# Your assignment:
Say how many lines in the following entries include "mappings", and add nothing else.

Content starts

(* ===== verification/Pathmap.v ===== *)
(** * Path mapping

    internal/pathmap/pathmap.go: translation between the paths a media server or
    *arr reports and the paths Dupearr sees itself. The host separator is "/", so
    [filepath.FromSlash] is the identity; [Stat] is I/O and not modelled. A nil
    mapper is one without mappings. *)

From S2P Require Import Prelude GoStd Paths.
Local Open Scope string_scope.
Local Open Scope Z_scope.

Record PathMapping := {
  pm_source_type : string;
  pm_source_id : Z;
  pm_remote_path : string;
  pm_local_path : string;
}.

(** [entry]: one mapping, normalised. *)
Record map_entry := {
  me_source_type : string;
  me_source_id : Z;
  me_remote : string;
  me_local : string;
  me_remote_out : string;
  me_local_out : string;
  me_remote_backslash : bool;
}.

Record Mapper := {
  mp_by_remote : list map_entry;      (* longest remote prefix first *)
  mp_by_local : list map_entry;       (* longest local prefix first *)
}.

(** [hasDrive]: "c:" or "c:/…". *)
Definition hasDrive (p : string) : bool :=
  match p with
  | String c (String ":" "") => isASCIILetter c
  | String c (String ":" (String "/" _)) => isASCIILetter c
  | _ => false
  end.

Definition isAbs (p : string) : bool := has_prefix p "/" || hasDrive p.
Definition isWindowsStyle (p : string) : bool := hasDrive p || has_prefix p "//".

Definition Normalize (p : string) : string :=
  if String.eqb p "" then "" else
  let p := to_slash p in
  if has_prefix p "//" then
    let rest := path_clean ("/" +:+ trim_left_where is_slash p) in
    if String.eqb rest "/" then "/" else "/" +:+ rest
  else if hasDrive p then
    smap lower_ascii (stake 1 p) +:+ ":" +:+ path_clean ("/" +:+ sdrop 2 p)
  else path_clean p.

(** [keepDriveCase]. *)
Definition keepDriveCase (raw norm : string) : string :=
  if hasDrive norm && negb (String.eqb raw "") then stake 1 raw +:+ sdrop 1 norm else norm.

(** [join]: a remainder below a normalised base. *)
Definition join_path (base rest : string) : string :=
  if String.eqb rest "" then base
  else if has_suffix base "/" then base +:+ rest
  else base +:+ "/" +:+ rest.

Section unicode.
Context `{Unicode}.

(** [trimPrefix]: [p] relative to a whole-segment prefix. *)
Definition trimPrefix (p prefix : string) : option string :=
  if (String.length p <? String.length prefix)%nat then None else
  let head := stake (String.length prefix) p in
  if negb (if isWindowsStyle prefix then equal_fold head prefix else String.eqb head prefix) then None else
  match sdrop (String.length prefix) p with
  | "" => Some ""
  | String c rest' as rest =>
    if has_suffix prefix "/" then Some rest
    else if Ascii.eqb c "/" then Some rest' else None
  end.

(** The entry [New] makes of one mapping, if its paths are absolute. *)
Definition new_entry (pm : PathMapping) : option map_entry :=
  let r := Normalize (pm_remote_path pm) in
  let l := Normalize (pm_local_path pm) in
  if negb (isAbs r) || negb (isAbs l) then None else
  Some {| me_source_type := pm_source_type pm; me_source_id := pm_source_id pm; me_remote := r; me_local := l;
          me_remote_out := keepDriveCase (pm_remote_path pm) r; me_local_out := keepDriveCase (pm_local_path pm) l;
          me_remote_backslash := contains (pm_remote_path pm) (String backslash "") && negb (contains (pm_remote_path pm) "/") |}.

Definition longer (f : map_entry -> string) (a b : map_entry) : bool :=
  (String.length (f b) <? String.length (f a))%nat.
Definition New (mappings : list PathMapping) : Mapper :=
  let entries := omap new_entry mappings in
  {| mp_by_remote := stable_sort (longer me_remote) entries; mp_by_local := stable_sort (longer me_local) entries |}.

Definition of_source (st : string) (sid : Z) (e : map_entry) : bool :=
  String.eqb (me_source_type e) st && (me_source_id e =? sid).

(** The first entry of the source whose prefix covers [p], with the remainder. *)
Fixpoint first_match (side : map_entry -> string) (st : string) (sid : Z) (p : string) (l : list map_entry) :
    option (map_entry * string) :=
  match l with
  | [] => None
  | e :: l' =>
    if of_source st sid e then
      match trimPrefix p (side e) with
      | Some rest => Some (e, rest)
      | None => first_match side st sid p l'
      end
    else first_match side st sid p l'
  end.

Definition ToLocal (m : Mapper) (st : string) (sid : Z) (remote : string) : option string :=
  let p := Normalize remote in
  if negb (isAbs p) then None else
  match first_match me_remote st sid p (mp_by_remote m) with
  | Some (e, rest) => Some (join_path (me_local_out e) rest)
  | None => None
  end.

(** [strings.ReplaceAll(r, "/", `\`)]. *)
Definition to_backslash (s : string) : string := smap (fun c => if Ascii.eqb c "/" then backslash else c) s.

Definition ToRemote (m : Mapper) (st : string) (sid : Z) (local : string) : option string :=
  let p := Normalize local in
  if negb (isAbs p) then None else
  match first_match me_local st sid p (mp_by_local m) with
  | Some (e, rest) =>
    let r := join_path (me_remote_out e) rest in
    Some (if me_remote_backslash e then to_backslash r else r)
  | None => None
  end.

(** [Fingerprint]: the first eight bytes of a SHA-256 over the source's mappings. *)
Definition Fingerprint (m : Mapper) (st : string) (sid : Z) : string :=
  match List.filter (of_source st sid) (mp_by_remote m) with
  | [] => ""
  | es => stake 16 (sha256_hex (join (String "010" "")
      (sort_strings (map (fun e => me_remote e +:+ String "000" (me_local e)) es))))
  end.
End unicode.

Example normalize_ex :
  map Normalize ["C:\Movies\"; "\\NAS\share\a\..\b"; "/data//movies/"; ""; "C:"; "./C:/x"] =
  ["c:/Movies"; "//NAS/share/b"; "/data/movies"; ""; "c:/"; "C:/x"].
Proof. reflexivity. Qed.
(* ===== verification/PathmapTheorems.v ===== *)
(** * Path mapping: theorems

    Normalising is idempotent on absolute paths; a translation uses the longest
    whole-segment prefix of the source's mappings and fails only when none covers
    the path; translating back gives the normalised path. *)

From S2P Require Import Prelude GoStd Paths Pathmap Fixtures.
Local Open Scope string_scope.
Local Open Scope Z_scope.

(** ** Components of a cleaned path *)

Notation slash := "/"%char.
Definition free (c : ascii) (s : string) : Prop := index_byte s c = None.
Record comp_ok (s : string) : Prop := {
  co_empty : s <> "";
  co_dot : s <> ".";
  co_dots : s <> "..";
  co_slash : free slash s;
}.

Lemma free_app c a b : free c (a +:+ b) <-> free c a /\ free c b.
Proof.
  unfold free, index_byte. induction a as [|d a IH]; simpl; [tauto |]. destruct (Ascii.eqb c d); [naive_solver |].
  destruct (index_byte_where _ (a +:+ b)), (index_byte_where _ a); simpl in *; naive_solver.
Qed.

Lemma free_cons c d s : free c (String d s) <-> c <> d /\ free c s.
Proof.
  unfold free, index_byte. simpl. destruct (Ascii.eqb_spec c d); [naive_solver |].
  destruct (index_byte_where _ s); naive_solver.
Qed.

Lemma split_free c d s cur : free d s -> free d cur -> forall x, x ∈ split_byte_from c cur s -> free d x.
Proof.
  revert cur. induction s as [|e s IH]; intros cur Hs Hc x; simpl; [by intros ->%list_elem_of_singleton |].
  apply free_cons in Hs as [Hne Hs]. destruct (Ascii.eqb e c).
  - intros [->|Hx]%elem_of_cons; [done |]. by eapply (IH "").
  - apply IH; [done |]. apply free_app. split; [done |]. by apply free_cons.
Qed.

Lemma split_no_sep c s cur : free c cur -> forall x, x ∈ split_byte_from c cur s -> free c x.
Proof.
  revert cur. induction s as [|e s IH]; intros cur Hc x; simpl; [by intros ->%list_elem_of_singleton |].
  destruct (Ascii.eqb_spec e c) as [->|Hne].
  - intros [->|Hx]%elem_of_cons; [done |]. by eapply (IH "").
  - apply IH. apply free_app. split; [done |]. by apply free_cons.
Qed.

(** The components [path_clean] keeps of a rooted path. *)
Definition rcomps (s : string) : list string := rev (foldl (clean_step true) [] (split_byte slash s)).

Content ends

# Solution to the problem:
5